__WHAT IS EXPECTED__: Nothing in the data may be altered; copy it all exactly.

__DATA IN THIS EXERCISE__:
(* ===== verification/RaftSystem.v ===== *)
(** * The goroutines of a group over a transport (internal/cluster/cluster.go [run],
      replication.go [replicateTo] and [sendLoop])

    A node's [run] goroutine takes one message after the other off its inbox; the
    replies go through a channel of one place per peer to the peer's replicator,
    which is either asleep or waits for the reply of its round.  A goroutine that
    sends is blocked until the transport has taken the message.

    Whatever the transport, such a system only makes the steps of
    RaftMatching.v, so what is proved of those holds of it.  The place in a
    reply channel has no other reader than the replicator: two replies that
    arrive after it has given up on them stop the node's [run] for good, once the
    node no longer leads. *)

From Stdlib Require Import ZArith Lia.
From Stdlib Require Import Strings.Byte.
From stdpp Require Import base list gmap gmultiset sorting.
From S2P Require Import Prelude.
From S2P Require Import RaftLog.
From S2P Require Import RaftConfig.
From S2P Require Import RaftLogFile.
From S2P Require Import RaftNode.
From S2P Require Import RaftRun.
From S2P Require Import RaftElection.
From S2P Require Import RaftMatching.
From S2P Require Import Transport.

#[local] Open Scope Z_scope.

Module system.
Import raftlog node run election matching transport.

(** The goroutines that send: [run], the replicator of a peer, and the election
    timer or a client's call. *)
Inductive goroutine := Run (i : NodeID) | Repl (i p : NodeID) | Other (i : NodeID).

#[export] Instance goroutine_eq_dec : EqDecision goroutine.
Proof. solve_decision. Defined.

Definition node_of (g : goroutine) : NodeID := match g with Run i | Repl i _ | Other i => i end.

(** [respCh]: the reply in each channel.  [waiting]: the round each replicator is
    waiting for.  [sending]: what goroutines are sending, in their order. *)
Record system (T : Type) := MkSystem {
  group : gmap NodeID Node;
  transport : T;
  respCh : gmap (NodeID * NodeID) Message;
  waiting : gmap (NodeID * NodeID) Round;
  sending : list (goroutine * (NodeID * Message))
}.
#[global] Arguments MkSystem {T}.
#[global] Arguments group {T}.
#[global] Arguments transport {T}.
#[global] Arguments respCh {T}.
#[global] Arguments waiting {T}.
#[global] Arguments sending {T}.

Definition by_ (g : goroutine) (ms : list (NodeID * Message)) : list (goroutine * (NodeID * Message)) :=
  (fun x => (g, x)) <$> ms.

(** [g] is in a [Send]. *)
Definition busy {T} (s : system T) (g : goroutine) : Prop := g ∈ (sending s).*1.

(** What a replicator waits for after [sendRound]. *)
Definition await_round (r : SendResult) (k : NodeID * NodeID) (w : gmap (NodeID * NodeID) Round) : gmap (NodeID * NodeID) Round :=
  match r with Sent rd => <[k := rd]> w | _ => w end.

(** A [Send] that fails ends the replicator's round. *)
Definition drop_round (g : goroutine) (w : gmap (NodeID * NodeID) Round) : gmap (NodeID * NodeID) Round :=
  match g with Repl i p => delete (i, p) w | _ => w end.

Definition of_others {A} (i : NodeID) (m : gmap (NodeID * NodeID) A) : gmap (NodeID * NodeID) A :=
  filter (fun kv => kv.1.1 <> i) m.

Section steps.
Context {S : Type} {SM : StateMachine S} {T : Type} {TR : Transport T}.

Definition no_round (a : act (S := S)) : Prop := match a with ASendRound _ => False | _ => True end.
(** [Close], after the goroutines have stopped: the results of closing each
    node's store, log file and state file ([None] for a nil handle); the first
    error. *)
Definition Close {E} (results : list (option E * option (option E) * option (option E))) : option E :=
  foldl (fun first '(store, logf, statef) =>
    let keep (first : option E) (r : option E) := match first with Some _ => first | None => r end in
    let first := keep first store in
    let first := match logf with Some r => keep first r | None => first end in
    match statef with Some r => keep first r | None => first end) None results.

(** ** Construction *)

(** What is in a node's directory once an interrupted install is completed and
    the store open: the Raft files, and the applied index the store recovered. *)
Record Dir := MkDir { d_log : option bytes; d_state : option bytes; d_config : option bytes; d_recovered : Z }.
Definition empty_dir : Dir := MkDir None None None 0.

Record options := MkOptions { o_cfg : Cfg; o_sync : bool }.

Definition build (o : options) (me : NodeID) (members : list NodeID) (boot : Members) (d : Dir) : outcome build_error Node :=
  buildNode me members boot (o_cfg o) (o_sync o) (d_log d) (d_state d) (d_config d) (d_recovered d) None.

Inductive error := ErrNoNodes | ErrDirs | ErrBuild (i : NodeID) (e : build_error) | ErrNextSlot (i slot : Z).
(** * gsession: session storage on Redis with batched TTL renewal

    A shallow embedding of [os/gsession/gsession_storage_redis.go] and
    [os/gsession/gsession_storage_memory.go].

    - [float64]: the binary64 arithmetic behind [time.Duration.Seconds].
    - [json]: the encoding of session maps ([json.Marshal],
      [json.UnmarshalUseNumber]).
    - the storage itself: [StorageRedis], its operations, the timer callback
      that flushes the pending TTL renewals, and [StorageMemory].

    The [context.Context] argument of every method is only passed through and
    is left out, as are the debug lines of [intlog.Print]/[intlog.Printf];
    [intlog.Errorf] is kept because the flusher reports failures through it. *)

From Stdlib Require Import ZArith Lia Ascii String Decimal DecimalString DecimalN.
From Stdlib Require Import Uint63 PrimFloat SpecFloat FloatOps.
From stdpp Require Import gmap strings list fin_maps.
Set Warnings "-register-all".

Local Open Scope Z_scope.

(* ===================================================================== *)
(** ** binary64 floating point                                            *)
(* ===================================================================== *)

(** Every finite binary64 number is an integer multiple of [2^-1074].  A
    float [x] is represented by the integer [x * 2^1074]; an operation
    computes the exact rational result and rounds it to the nearest number
    with a 53-bit significand, ties to even.  Overflow to infinity, NaN and
    signed zeros are out of reach of the values a [time.Duration] produces
    and are not represented. *)
Module float64.

Definition scale : Z := 2 ^ 1074.

(** [rne n d]: the integer nearest to [n / d], ties to even ([0 < d]). *)
Definition rne (n d : Z) : Z :=
  let q := n / d in
  let r := n mod d in
  if 2 * r <? d then q
  else if d <? 2 * r then q + 1
  else if Z.even q then q else q + 1.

__TASK ANSWER__:
(* ===== verification/RaftSystem.v ===== *)
(** * The goroutines of a group over a transport (internal/cluster/cluster.go [run],
      replication.go [replicateTo] and [sendLoop])

    A node's [run] goroutine takes one message after the other off its inbox; the
    replies go through a channel of one place per peer to the peer's replicator,
    which is either asleep or waits for the reply of its round.  A goroutine that
    sends is blocked until the transport has taken the message.

    Whatever the transport, such a system only makes the steps of
    RaftMatching.v, so what is proved of those holds of it.  The place in a
    reply channel has no other reader than the replicator: two replies that
    arrive after it has given up on them stop the node's [run] for good, once the
    node no longer leads. *)

From Stdlib Require Import ZArith Lia.
From Stdlib Require Import Strings.Byte.
From stdpp Require Import base list gmap gmultiset sorting.
From S2P Require Import Prelude.
From S2P Require Import RaftLog.
From S2P Require Import RaftConfig.
From S2P Require Import RaftLogFile.
From S2P Require Import RaftNode.
From S2P Require Import RaftRun.
From S2P Require Import RaftElection.
From S2P Require Import RaftMatching.
From S2P Require Import Transport.

#[local] Open Scope Z_scope.

Module system.
Import raftlog node run election matching transport.

(** The goroutines that send: [run], the replicator of a peer, and the election
    timer or a client's call. *)
Inductive goroutine := Run (i : NodeID) | Repl (i p : NodeID) | Other (i : NodeID).

#[export] Instance goroutine_eq_dec : EqDecision goroutine.
Proof. solve_decision. Defined.

Definition node_of (g : goroutine) : NodeID := match g with Run i | Repl i _ | Other i => i end.

(** [respCh]: the reply in each channel.  [waiting]: the round each replicator is
    waiting for.  [sending]: what goroutines are sending, in their order. *)
Record system (T : Type) := MkSystem {
  group : gmap NodeID Node;
  transport : T;
  respCh : gmap (NodeID * NodeID) Message;
  waiting : gmap (NodeID * NodeID) Round;
  sending : list (goroutine * (NodeID * Message))
}.
#[global] Arguments MkSystem {T}.
#[global] Arguments group {T}.
#[global] Arguments transport {T}.
#[global] Arguments respCh {T}.
#[global] Arguments waiting {T}.
#[global] Arguments sending {T}.

Definition by_ (g : goroutine) (ms : list (NodeID * Message)) : list (goroutine * (NodeID * Message)) :=
  (fun x => (g, x)) <$> ms.

(** [g] is in a [Send]. *)
Definition busy {T} (s : system T) (g : goroutine) : Prop := g ∈ (sending s).*1.

(** What a replicator waits for after [sendRound]. *)
Definition await_round (r : SendResult) (k : NodeID * NodeID) (w : gmap (NodeID * NodeID) Round) : gmap (NodeID * NodeID) Round :=
  match r with Sent rd => <[k := rd]> w | _ => w end.

(** A [Send] that fails ends the replicator's round. *)
Definition drop_round (g : goroutine) (w : gmap (NodeID * NodeID) Round) : gmap (NodeID * NodeID) Round :=
  match g with Repl i p => delete (i, p) w | _ => w end.

Definition of_others {A} (i : NodeID) (m : gmap (NodeID * NodeID) A) : gmap (NodeID * NodeID) A :=
  filter (fun kv => kv.1.1 <> i) m.

Section steps.
Context {S : Type} {SM : StateMachine S} {T : Type} {TR : Transport T}.

Definition no_round (a : act (S := S)) : Prop := match a with ASendRound _ => False | _ => True end.
(** [Close], after the goroutines have stopped: the results of closing each
    node's store, log file and state file ([None] for a nil handle); the first
    error. *)
Definition Close {E} (results : list (option E * option (option E) * option (option E))) : option E :=
  foldl (fun first '(store, logf, statef) =>
    let keep (first : option E) (r : option E) := match first with Some _ => first | None => r end in
    let first := keep first store in
    let first := match logf with Some r => keep first r | None => first end in
    match statef with Some r => keep first r | None => first end) None results.

(** ** Construction *)

(** What is in a node's directory once an interrupted install is completed and
    the store open: the Raft files, and the applied index the store recovered. *)
Record Dir := MkDir { d_log : option bytes; d_state : option bytes; d_config : option bytes; d_recovered : Z }.
Definition empty_dir : Dir := MkDir None None None 0.

Record options := MkOptions { o_cfg : Cfg; o_sync : bool }.

Definition build (o : options) (me : NodeID) (members : list NodeID) (boot : Members) (d : Dir) : outcome build_error Node :=
  buildNode me members boot (o_cfg o) (o_sync o) (d_log d) (d_state d) (d_config d) (d_recovered d) None.

Inductive error := ErrNoNodes | ErrDirs | ErrBuild (i : NodeID) (e : build_error) | ErrNextSlot (i slot : Z).
(** * gsession: session storage on Redis with batched TTL renewal

    A shallow embedding of [os/gsession/gsession_storage_redis.go] and
    [os/gsession/gsession_storage_memory.go].

    - [float64]: the binary64 arithmetic behind [time.Duration.Seconds].
    - [json]: the encoding of session maps ([json.Marshal],
      [json.UnmarshalUseNumber]).
    - the storage itself: [StorageRedis], its operations, the timer callback
      that flushes the pending TTL renewals, and [StorageMemory].

    The [context.Context] argument of every method is only passed through and
    is left out, as are the debug lines of [intlog.Print]/[intlog.Printf];
    [intlog.Errorf] is kept because the flusher reports failures through it. *)

From Stdlib Require Import ZArith Lia Ascii String Decimal DecimalString DecimalN.
From Stdlib Require Import Uint63 PrimFloat SpecFloat FloatOps.
From stdpp Require Import gmap strings list fin_maps.
Set Warnings "-register-all".

Local Open Scope Z_scope.

(* ===================================================================== *)
(** ** binary64 floating point                                            *)
(* ===================================================================== *)

(** Every finite binary64 number is an integer multiple of [2^-1074].  A
    float [x] is represented by the integer [x * 2^1074]; an operation
    computes the exact rational result and rounds it to the nearest number
    with a 53-bit significand, ties to even.  Overflow to infinity, NaN and
    signed zeros are out of reach of the values a [time.Duration] produces
    and are not represented. *)
Module float64.

Definition scale : Z := 2 ^ 1074.

(** [rne n d]: the integer nearest to [n / d], ties to even ([0 < d]). *)
Definition rne (n d : Z) : Z :=
  let q := n / d in
  let r := n mod d in
  if 2 * r <? d then q
  else if d <? 2 * r then q + 1
  else if Z.even q then q else q + 1.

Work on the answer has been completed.